The present study used de-identified data available to the public. The author’s institutional review board does not consider the secondary analysis of publicly available data as research on human subjects. The data used in this study are available in the NHIS repository, https://www.cdc.gov/nchs/nhis/data-questionnaires-documentation.htm.

Measures

In the 1997-2017 NHIS, psychological distress was assessed using K6, a standardized screening measure of psychological distress2. K6 includes six items related to depressive and anxiety symptomatology and assesses nonspecific psychological distress over the past 30 days. Items are rated on a 5-point Likert scale from “none of the time” (=0) to “all the time” (=4). Total scores range from 0–24.

Analysis

As we analysed the distribution of K6 scores, participants who did not respond to all K6 items (13,907 individuals: 2.2%) were excluded from this analysis. The final sample for this study consisted of 632,372 individuals. Descriptive statistics such as mean, standard deviation, skewness, kurtosis, and frequency curve were calculated for each year group. We defined a score of ≥13 on K6 as indicative of severe psychological distress. To evaluate the degree of stability in mean K6 total score, we calculated a stability measure, the coefficient of variation for the mean score53. To analyse whether psychological distress changed over time, we examined trends in average K6 score by year using a linear regression model.
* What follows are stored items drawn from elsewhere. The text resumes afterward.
(** [binary_round_aux] as arithmetic on the mantissa: a first shift by
    [n1] bits, a rounding that adds 0 or 1, and a second shift by [n2]
    bits. *)
Lemma binary_round_aux_shape (s : bool) (m e : Z) (l : location) :
  0 <= m ->
  exists m1,
    let n1 := Z.max 0 (fexp 53 1024 (Zdigits2 m + e) - e) in
    let e1 := e + n1 in
    let n2 := Z.max 0 (fexp 53 1024 (Zdigits2 m1 + e1) - e1) in
    m / 2 ^ n1 <= m1 <= m / 2 ^ n1 + 1 /\
    binary_round_aux 53 1024 s m e l =
      match m1 / 2 ^ n2 with
      | Z0 => S754_zero s
      | Zpos q =>
          if e1 + n2 <=? 1024 - 53 then S754_finite s q (e1 + n2)
          else S754_infinity s
      | Zneg _ => S754_nan
      end.
Proof.
  intros Hm. unfold binary_round_aux, shr_fexp.
  set (r0 := shr_record_of_loc m l).
  assert (H0 : 0 <= shr_m r0) by (unfold r0; now rewrite shr_m_loc).
  destruct (shr_spec r0 e (fexp 53 1024 (Zdigits2 m + e) - e) H0) as [Em Ee].
  unfold r0 in Em; rewrite shr_m_loc in Em. fold r0 in Em.
  destruct (shr r0 e (fexp 53 1024 (Zdigits2 m + e) - e)) as [mrs' e'].
  cbn [fst snd] in Em, Ee.
  set (m1 := round_nearest_even (shr_m mrs') (loc_of_shr_record mrs')).
  exists m1. cbv zeta.
  pose proof (round_nearest_even_bounds (shr_m mrs') (loc_of_shr_record mrs')) as Hr.
  fold m1 in Hr. rewrite Em in Hr. split; [exact Hr|].
  assert (Hm1 : 0 <= m1).
  { assert (0 <= m / 2 ^ Z.max 0 (fexp 53 1024 (Zdigits2 m + e) - e)).
    { apply Z.div_pos; [assumption | apply Z.pow_pos_nonneg; lia]. }
    lia. }
  rewrite <- Ee.
  pose proof (shr_spec (shr_record_of_loc m1 loc_Exact) e'
                (fexp 53 1024 (Zdigits2 m1 + e') - e')) as H2.
  rewrite shr_m_loc in H2. destruct (H2 Hm1) as [E2m E2e]. clear H2.
  destruct (shr (shr_record_of_loc m1 loc_Exact) e'
              (fexp 53 1024 (Zdigits2 m1 + e') - e')) as [mrs'' e''].
  cbn [fst snd] in E2m, E2e. rewrite E2m, E2e.
  destruct (m1 / 2 ^ Z.max 0 (fexp 53 1024 (Zdigits2 m1 + e') - e')); reflexivity.
Qed.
As our hypothesis depended on distribution similarity rather than equality, we did not determine significant differences based on the null hypothesis that the two mean or median values were equal.

Next, to evaluate the similarity of the distributions between different year groups, we calculated the overlap coefficient of the distributions54. Overlap coefficient is a similarity measure that calculates the overlap between two probability distributions (Fig. 5)54. Effect sizes such as Cohen’s d are often used to quantify the degree of difference between two distributions55. However, effect sizes only target the difference between mean or median values and not the pattern or the distribution itself. Thus, we calculated overlap coefficients to measure the similarities among distributions. Overlap coefficients ranged between zero and one.

Figure 5
figure 5

The overlap coefficient from two normal distributions with unequal average and variance (shaded area). https://doi.org/10.3389/fpsyt.2018.00390.

We used graphical analysis to illustrate the similarity of the distribution patterns among different year groups. We employed both normal and log-normal scales. Log-normal scales enables the identification of the range of an exponential pattern. Regression curves for an exponential model were estimated for each year group.

To confirm the stability of the distribution of psychological distress against age, we investigated whether the distribution of psychological distress remained stable during adulthood in the general population. We used JMP Version 11 for Windows (SAS Institute, Inc., Cary, NC, USA) for descriptive statistics and statistical procedures.

Ethics and consent to participate

The present study used de-identified data available to the public. The author’s institutional review board does not consider the secondary analysis of publicly available data as research on human subjects.